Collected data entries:

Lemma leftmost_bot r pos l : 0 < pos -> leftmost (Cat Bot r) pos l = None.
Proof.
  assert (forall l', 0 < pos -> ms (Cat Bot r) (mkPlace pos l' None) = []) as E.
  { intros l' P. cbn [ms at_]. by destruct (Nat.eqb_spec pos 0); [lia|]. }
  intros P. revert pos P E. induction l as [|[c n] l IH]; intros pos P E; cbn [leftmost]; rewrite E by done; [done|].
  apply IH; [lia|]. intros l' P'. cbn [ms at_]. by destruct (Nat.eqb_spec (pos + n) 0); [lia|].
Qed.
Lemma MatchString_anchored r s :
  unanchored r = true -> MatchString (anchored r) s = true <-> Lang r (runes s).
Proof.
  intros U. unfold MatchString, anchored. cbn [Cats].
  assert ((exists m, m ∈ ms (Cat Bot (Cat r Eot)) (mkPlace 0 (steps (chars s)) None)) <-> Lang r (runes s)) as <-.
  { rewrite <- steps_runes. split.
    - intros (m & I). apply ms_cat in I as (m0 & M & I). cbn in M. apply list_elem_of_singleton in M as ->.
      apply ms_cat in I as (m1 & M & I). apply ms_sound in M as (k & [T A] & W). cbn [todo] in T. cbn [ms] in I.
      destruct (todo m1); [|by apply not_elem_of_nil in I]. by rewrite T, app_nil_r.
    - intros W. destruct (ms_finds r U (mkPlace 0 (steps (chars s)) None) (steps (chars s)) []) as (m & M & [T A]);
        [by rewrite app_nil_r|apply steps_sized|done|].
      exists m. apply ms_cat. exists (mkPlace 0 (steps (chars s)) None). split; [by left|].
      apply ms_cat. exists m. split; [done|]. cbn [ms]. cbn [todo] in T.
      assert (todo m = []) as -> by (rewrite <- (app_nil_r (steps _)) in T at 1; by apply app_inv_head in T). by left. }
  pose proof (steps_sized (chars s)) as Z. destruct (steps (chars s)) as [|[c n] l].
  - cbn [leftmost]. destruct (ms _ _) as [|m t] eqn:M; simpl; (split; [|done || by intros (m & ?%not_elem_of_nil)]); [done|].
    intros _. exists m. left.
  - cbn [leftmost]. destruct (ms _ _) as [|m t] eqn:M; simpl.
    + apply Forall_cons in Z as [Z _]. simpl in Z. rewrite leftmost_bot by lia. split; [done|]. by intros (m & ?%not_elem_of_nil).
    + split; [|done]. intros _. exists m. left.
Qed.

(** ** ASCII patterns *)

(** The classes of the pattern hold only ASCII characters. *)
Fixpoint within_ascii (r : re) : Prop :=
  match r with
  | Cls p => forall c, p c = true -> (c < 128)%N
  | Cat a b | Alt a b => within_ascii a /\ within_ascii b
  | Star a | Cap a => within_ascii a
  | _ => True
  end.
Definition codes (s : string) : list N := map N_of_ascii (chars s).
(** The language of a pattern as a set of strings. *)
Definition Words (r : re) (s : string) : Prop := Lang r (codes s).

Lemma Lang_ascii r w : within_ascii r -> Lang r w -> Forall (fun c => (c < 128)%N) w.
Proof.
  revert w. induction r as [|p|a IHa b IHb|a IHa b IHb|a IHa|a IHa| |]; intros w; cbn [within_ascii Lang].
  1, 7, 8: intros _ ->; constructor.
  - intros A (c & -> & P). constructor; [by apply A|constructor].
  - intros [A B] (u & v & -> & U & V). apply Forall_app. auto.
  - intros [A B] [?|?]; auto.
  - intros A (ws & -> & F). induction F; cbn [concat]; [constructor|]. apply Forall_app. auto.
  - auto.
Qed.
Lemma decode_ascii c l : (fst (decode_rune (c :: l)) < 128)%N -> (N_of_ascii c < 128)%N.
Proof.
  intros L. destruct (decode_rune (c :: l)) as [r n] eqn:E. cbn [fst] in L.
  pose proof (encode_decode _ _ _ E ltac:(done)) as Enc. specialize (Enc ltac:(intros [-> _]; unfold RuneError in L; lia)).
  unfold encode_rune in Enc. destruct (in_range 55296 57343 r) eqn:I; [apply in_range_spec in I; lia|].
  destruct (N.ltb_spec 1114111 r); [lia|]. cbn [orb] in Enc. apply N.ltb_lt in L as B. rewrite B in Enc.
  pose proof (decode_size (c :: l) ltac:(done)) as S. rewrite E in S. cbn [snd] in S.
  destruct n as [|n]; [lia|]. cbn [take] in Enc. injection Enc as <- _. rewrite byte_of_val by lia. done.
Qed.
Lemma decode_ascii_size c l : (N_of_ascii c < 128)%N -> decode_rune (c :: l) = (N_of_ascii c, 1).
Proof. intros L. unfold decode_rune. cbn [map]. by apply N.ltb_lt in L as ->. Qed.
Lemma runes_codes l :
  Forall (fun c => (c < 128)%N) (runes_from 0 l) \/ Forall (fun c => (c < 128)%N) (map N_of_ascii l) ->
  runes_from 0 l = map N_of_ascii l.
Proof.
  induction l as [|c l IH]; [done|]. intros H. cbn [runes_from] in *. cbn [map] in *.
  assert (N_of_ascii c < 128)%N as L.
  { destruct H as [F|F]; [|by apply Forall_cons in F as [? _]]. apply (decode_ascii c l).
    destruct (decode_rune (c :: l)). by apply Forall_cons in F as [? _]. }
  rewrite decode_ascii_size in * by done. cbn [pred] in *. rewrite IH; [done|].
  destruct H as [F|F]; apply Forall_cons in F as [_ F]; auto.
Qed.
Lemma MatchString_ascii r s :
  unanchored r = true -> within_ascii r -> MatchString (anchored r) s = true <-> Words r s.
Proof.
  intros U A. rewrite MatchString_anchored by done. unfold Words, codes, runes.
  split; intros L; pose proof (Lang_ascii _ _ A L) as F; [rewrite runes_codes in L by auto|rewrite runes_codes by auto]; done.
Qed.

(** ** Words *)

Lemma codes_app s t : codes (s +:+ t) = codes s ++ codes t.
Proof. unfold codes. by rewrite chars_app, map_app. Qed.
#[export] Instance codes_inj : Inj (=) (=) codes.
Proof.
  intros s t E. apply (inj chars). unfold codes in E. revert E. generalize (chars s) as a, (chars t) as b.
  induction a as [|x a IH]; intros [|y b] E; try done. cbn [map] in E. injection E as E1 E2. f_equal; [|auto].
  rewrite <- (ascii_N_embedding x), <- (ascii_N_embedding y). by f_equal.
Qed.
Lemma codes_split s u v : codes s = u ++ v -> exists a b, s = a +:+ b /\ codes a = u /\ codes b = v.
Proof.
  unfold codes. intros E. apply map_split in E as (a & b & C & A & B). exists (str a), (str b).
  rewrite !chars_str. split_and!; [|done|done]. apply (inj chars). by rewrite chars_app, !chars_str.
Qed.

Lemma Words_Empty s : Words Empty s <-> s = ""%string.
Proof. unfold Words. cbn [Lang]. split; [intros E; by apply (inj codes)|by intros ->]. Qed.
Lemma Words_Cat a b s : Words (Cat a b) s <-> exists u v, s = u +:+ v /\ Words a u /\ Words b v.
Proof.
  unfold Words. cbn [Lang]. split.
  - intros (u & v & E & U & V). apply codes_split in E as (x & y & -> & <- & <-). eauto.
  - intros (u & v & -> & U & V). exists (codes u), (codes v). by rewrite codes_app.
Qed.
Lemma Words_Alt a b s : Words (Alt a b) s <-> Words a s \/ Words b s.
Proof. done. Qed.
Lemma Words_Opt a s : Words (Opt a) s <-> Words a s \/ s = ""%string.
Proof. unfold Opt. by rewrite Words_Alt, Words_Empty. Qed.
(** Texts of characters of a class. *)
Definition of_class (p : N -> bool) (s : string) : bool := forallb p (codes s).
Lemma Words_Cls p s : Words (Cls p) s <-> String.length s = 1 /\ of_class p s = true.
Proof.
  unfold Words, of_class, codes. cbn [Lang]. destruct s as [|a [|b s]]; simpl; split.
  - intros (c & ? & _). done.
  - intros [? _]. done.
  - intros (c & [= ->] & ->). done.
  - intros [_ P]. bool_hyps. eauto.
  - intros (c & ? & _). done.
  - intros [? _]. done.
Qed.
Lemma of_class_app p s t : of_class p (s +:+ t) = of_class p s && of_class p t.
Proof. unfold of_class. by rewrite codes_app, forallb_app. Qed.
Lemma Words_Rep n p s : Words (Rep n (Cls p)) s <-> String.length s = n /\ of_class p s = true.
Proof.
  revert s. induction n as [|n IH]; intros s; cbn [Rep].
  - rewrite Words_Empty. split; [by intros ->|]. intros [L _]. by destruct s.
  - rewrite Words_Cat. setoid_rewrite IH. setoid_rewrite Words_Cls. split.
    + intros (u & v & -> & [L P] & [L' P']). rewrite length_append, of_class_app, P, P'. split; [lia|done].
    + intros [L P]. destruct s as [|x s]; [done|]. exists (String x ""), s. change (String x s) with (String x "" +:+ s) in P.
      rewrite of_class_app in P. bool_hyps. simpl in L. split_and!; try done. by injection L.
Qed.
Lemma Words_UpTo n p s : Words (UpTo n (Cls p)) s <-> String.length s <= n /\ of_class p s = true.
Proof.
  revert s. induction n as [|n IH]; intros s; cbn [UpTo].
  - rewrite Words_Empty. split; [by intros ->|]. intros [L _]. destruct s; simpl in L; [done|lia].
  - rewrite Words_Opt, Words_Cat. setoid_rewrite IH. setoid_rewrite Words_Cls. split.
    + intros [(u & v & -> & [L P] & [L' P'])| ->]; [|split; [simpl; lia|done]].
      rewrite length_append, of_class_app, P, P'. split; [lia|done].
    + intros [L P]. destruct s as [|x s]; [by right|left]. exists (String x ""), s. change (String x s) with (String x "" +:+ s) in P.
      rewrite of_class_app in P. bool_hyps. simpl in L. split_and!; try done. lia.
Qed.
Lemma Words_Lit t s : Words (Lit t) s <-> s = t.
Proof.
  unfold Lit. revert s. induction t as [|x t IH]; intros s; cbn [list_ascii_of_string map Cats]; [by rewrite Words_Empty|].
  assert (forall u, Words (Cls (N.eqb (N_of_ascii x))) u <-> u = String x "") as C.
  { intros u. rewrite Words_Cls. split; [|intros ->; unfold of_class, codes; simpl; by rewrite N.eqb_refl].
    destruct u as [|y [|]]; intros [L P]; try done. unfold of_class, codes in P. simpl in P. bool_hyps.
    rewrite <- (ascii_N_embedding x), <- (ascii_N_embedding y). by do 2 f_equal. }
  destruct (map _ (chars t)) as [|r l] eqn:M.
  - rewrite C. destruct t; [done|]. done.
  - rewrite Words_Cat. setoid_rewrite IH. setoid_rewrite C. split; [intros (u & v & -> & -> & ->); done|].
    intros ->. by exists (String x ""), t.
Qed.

**What is needed**: Please, from the entries above, set down exactly the lines from the one containing "induction l as [|c" through the one containing "Lemma MatchString_ascii r", and only those.

**Solution to the exercise**:
  induction l as [|c l IH]; [done|]. intros H. cbn [runes_from] in *. cbn [map] in *.
  assert (N_of_ascii c < 128)%N as L.
  { destruct H as [F|F]; [|by apply Forall_cons in F as [? _]]. apply (decode_ascii c l).
    destruct (decode_rune (c :: l)). by apply Forall_cons in F as [? _]. }
  rewrite decode_ascii_size in * by done. cbn [pred] in *. rewrite IH; [done|].
  destruct H as [F|F]; apply Forall_cons in F as [_ F]; auto.
Qed.
Lemma MatchString_ascii r s :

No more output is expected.